Entretien avec le Dr Marie-Noëlle AbiYaghi, spécialiste des mouvement sociaux, Directrice de Lebanon Support (un centre de recherche basé à Beyrouth) et Professeur à l’université Saint-Joseph, à Beyrouth.
Selon moi, ce mouvement n’est pas totalement inédit. Différents groupes sociaux se mobilisent autours de mots d’ordre similaires au moins depuis la fin de la guerre civile (1990). Il faut regarder le mouvement actuel à la lumière de l’ensemble des mobilisations sociales au Liban au cours des dernières décennies ; notamment certains acteurs du monde associatif qui revendiquent l’avènement de l’Etat de droit, ou certaines formations politiques qui se positionnent contre le confessionnalisme mais qui ne sont cependant pas parvenues à s’imposer dans le paysage politique jusqu’à présent.
En revanche, ce qui est inédit, c’est l’ampleur de la mobilisation. Pour la première fois, des centaines de milliers de Libanais se sont réunis pour protester au même moment, et dans les différentes régions du pays. Habituellement, ce type de mobilisations est plutôt concentré à Beyrouth, la capitale, et les tentatives de décentralisation des mouvements protestataires aux autres villes du pays lors des cycles de mobilisation précédents sont restés très limités.
Les revendications des manifestants sont politiques par excellence. Elles vont de la demande d’un État social et d’un État de droit, à la dénonciation de la collusion entre la classe politique et le pouvoir économique, en passant par la captation des richesses par les élites économiques et politiques et la privatisation à outrance. Les manifestants demandent en outre des mesures et des mécanismes qui responsabilisent les dirigeants politiques au pouvoir depuis la fin de la guerre civile, mais aussi la chute du système confessionnel qui renforce les liens clientélaires, et qui est instrumentalisé par les leaders politiques pour cliver la population.
On entend beaucoup de manifestants identifier le système confessionnel comme l’obstacle principal à l’établissement d’un État de droit, d’un État social. En ce sens, la contestation du confessionnalisme est une contestation a priori socio-économique. Il ne faut pas oublier que ces mobilisations ont éclaté suite à l’intensification des mesures d’austérité.
Ceci ne doit non plus pousser les observateurs de ces mouvements à des constats hâtifs, dans l’euphorie de cette ébullition contestataire.
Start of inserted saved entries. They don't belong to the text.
Definition fc_push_operation (fuel : nat) d (param i : Z)
  : result (dfc St * Z) :=
  s ← of_opt (enq_slots d !! i);
  '(st, r) ← fc_operation fuel UNUSED_SLOT_THRESHOLD (enq_half d) (operation s) param i;
  Ok (put_enq d st, r).
Definition fc_pop_operation (fuel : nat) d (i : Z)
  : result (dfc St * Z) :=
  s ← of_opt (deq_slots d !! i);
  '(st, r) ← fc_operation fuel UNUSED_SLOT_THRESHOLD (deq_half d) (operation s) (parameter s) i;
  Ok (put_deq d st, r).

End double.

(** The operations of the two halves, as sequential objects. *)
Definition push_spec (vs : list Z) (_ param : Z) : list Z * Z := (vs ++ [param], s32 param).
Definition pop_spec (vs : list Z) (_ _ : Z) : list Z * Z :=
  (tail vs, match vs with [] => 0 | v :: _ => s32 v end).

Definition aq_push_ops : ObjOps aqueue := {| exec := fun st _ param => aq_push st param |}.
Definition aq_pop_ops : ObjOps aqueue := {| exec := fun st _ _ => aq_pop st |}.
Definition q_push_ops (new_addr : gmap Z QNode -> Z) : ObjOps lqueue :=
  {| exec := fun st _ param => q_push new_addr st param |}.
Definition dq_pop_ops : ObjOps lqueue := {| exec := fun st _ _ => dq_pop st |}.

Program Definition daq_enq : SeqObj aqueue (list Z) (OO := aq_push_ops) := {|
  obj_ref := aq_ref;
  obj_spec := push_spec;
  legal := fun vs _ _ => Z.of_nat (length vs) + 1 < MAX_INDEX;
|}.
Next Obligation. intros; simpl in *. by apply aq_push_spec. Qed.

Program Definition daq_deq : SeqObj aqueue (list Z) (OO := aq_pop_ops) := {|
  obj_ref := aq_ref;
  obj_spec := pop_spec;
  legal := fun vs _ _ => vs <> [];
|}.
Next Obligation.
  intros [|v vs] st op param Href Hleg; [done|]. by apply aq_pop_spec.
Qed.

(** DoubleFCQueue.hh: the abstract value is the contents and the number of
    pushes so far, which is what [q_size] counts. *)
Definition dlq_ref (a : list Z * Z) (st : lqueue) : Prop :=
  q_size st = a.2 /\ 0 <= a.2 < u32_mod /\ (a.2 = 0 <-> a.1 = []) /\
  exists ps, a.1 = ps.*2 /\ lq_nodes ps st.

Lemma dq_push_spec (new_addr : gmap Z QNode -> Z) vs n st param :
  (forall h, new_addr h <> 0 /\ h !! new_addr h = None) ->
  dlq_ref (vs, n) st -> n + 1 < u32_mod ->
  exists st', q_push new_addr st param = Ok (st', s32 param) /\
              dlq_ref (vs ++ [param], n + 1) st'.
Proof.
  intros Hok (Hsz & Hn & Hz & ps & Hvs & Hnodes) Hlt. simpl in *. subst vs.
  destruct (q_push_nodes new_addr Hok ps st param Hnodes) as (st' & new & Hrun & Hn' & Hsz').
  { rewrite Hsz, Hz. split; [apply fmap_nil_inv|by intros ->]. }
  exists st'. split; [done|]. rewrite Hsz, u32_small in Hsz' by (unfold is_u32; lia).
  split_and!; simpl; try lia.
  - split; [lia|]. destruct (ps.*2); done.
  - exists (ps ++ [(new, param)]). by rewrite fmap_app.
Qed.

Lemma dq_pop_spec v w vs n st :
  dlq_ref (v :: w :: vs, n) st ->
  exists st', dq_pop st = Ok (st', s32 v) /\ dlq_ref (w :: vs, n) st'.
Proof.
  intros (Hsz & Hn & Hz & ps & Hvs & Hnd & Hc & Htl). simpl in *.
  destruct ps as [|[a v'] ps]; [done|]. simpl in *. injection Hvs as <- Hvs.
  destruct Hc as (Hh & Hc). unfold dq_pop. rewrite Hh in *.
  destruct (qchain_tail (qheap st) a v ps Hnd) as (x & Hx & Hv & Hc'); [done|].
  rewrite Hx. simpl. rewrite Hv. eexists. split; [done|].
  split_and!; simpl; try done; try lia.
  - split; [intros E; by apply Hz in E|done].
  - exists ps. split; [done|]. split_and!; simpl; [by apply NoDup_cons in Hnd as [_ ?]|done|].
    destruct ps as [|[b y] ps]; [done|]. done.
Qed.

Program Definition dlq_enq (new_addr : gmap Z QNode -> Z)
    (ok : forall h, new_addr h <> 0 /\ h !! new_addr h = None)
  : SeqObj lqueue (list Z * Z) (OO := q_push_ops new_addr) := {|
  obj_ref := dlq_ref;
  obj_spec := fun a _ param => ((a.1 ++ [param], a.2 + 1), s32 param);
  legal := fun a _ _ => a.2 + 1 < u32_mod;
|}.
Next Obligation. intros new_addr ok [vs n] st op param. simpl. by apply dq_push_spec. Qed.

Program Definition dlq_deq : SeqObj lqueue (list Z * Z) (OO := dq_pop_ops) := {|
  obj_ref := dlq_ref;
  obj_spec := fun a _ _ => ((tail a.1, a.2), match a.1 with [] => 0 | v :: _ => s32 v end);
  legal := fun a _ _ => (2 <= length a.1)%nat;
|}.
Next Obligation.
  intros [[|v [|w vs]] n] st op param Href Hleg; simpl in *; try lia. by apply dq_pop_spec.
Qed.

(** ** The methods of the four classes

    [sl] holds the slots of the threads and [ts] the initial contents of the
    members [operation_timestamp], which no constructor sets. *)

Section classes.
Context (new_addr : gmap Z QNode -> Z).

Definition FCQueue_new (sl : gmap Z SlotInfo) (ts : Z) : fc lqueue := mkFC sl 0 ts 0 Queue_new.
Definition FCQueue_enq_slot (st : fc lqueue) (slot : Z) : result (fc lqueue) := enq_slot st slot.
Definition FCQueue_flat_combine (fuel : nat) (st : fc lqueue) : result (fc lqueue) :=
  flat_combine (OO := FCQueue_ops new_addr) fuel UNUSED_SLOT_THRESHOLD st.
Definition FCQueue_fc_operation (fuel : nat) (st : fc lqueue) (op param slot : Z)
  : result (fc lqueue * Z) :=
  fc_operation (OO := FCQueue_ops new_addr) fuel UNUSED_SLOT_THRESHOLD st op param slot.
Definition FCQueue_print (fuel : nat) (st : fc lqueue) : result (list Z) :=
  q_print fuel (qheap (obj st)) (q_head (obj st)).
Definition FCQueue_destroy (fuel : nat) (st : fc lqueue) : result (gmap Z QNode) :=
  q_destroy fuel (qheap (obj st)) (q_head (obj st)).

Definition FCArrayQueue_new (sl : gmap Z SlotInfo) (ts : Z) : fc aqueue :=
  mkFC sl 0 ts 0 AQueue_new.
Definition FCArrayQueue_enq_slot (st : fc aqueue) (slot : Z) : result (fc aqueue) :=
  enq_slot st slot.
Definition FCArrayQueue_flat_combine (fuel : nat) (st : fc aqueue) : result (fc aqueue) :=
  flat_combine (OO := FCArrayQueue_ops) fuel UNUSED_SLOT_THRESHOLD st.
Definition FCArrayQueue_fc_operation (fuel : nat) (st : fc aqueue) (op param slot : Z)
  : result (fc aqueue * Z) :=
  fc_operation (OO := FCArrayQueue_ops) fuel UNUSED_SLOT_THRESHOLD st op param slot.
Definition FCArrayQueue_print (fuel : nat) (st : fc aqueue) : result (list Z) :=
  aq_print fuel (obj st) (head_index (obj st)).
Il y a certes une remise en cause du confessionnalisme, mais le Liban ne va pas se réveiller aconfessionnel ou anti-confessionnel du jour au demain, et c’est dans une perspective processuelle qu’il faut appréhender les mobilisations en cours, tout comme les systèmes qu’elles contestent et les dynamiques qui les travaillent. En ce sens, ces mobilisations sont aussi une invitation à repenser le regard que l’on pose sur le Liban et sur sa prétendue « culture » confessionnelle, cette dernière étant tout d’abord un assemblage de lois, d’institutions, de dispositifs et de pratiques.
Globalement, les prises de positions de la classe politique n’ont pas satisfait les manifestants. Elles sont considérées comme insuffisantes voire même populistes, comme par exemple la décision du Premier ministre Saad Hariri (Courant du Futur) de diviser par deux les salaires du président, des ex-présidents, des ministres et des députés. Ou encore la décision de Samir Geagea (Forces Libanaises) de quitter le gouvernement et de se joindre aux rangs des manifestants. Elles ont contribué à alimenter la colère dans la rue, et à intensifier les demandes de responsabilisation des hommes politiques.
Ceci doit aussi être compris dans un contexte d’extrême lassitude des Libanais face à la classe dirigeante. De fait, ce sont les principaux chefs de guerre, qui à la fin de la guerre civile (1975-1990), sont devenus les principales figures politiques. Au lieu de prendre leurs responsabilités face aux crimes de guerre, ils ont été réintégrés dans l’État libanais d’une façon ou d’une autre. Certains slogans des manifestants illustrent aujourd’hui bien cette volonté d’une double responsabilisation des dirigeants politiques : on leur reproche à la fois leur rôle lors du conflit civil d’une part, et leur reconversion politique et leur mode de gouverner depuis les années 1990 de l’autre.
La démission de Saad Hariri a d’abord été positivement accueillie par les manifestants, qui l’ont perçue comme une étape vers le reste de leurs revendications. Plus prosaïquement, elle tombait à un moment où la rue mobilisée depuis plusieurs jours (et nuits) commençait à s’essouffler. En ce sens, elle a aussi offert une opportunité aux manifestants pour se replier momentanément et réviser leurs tactiques et stratégies contestataires.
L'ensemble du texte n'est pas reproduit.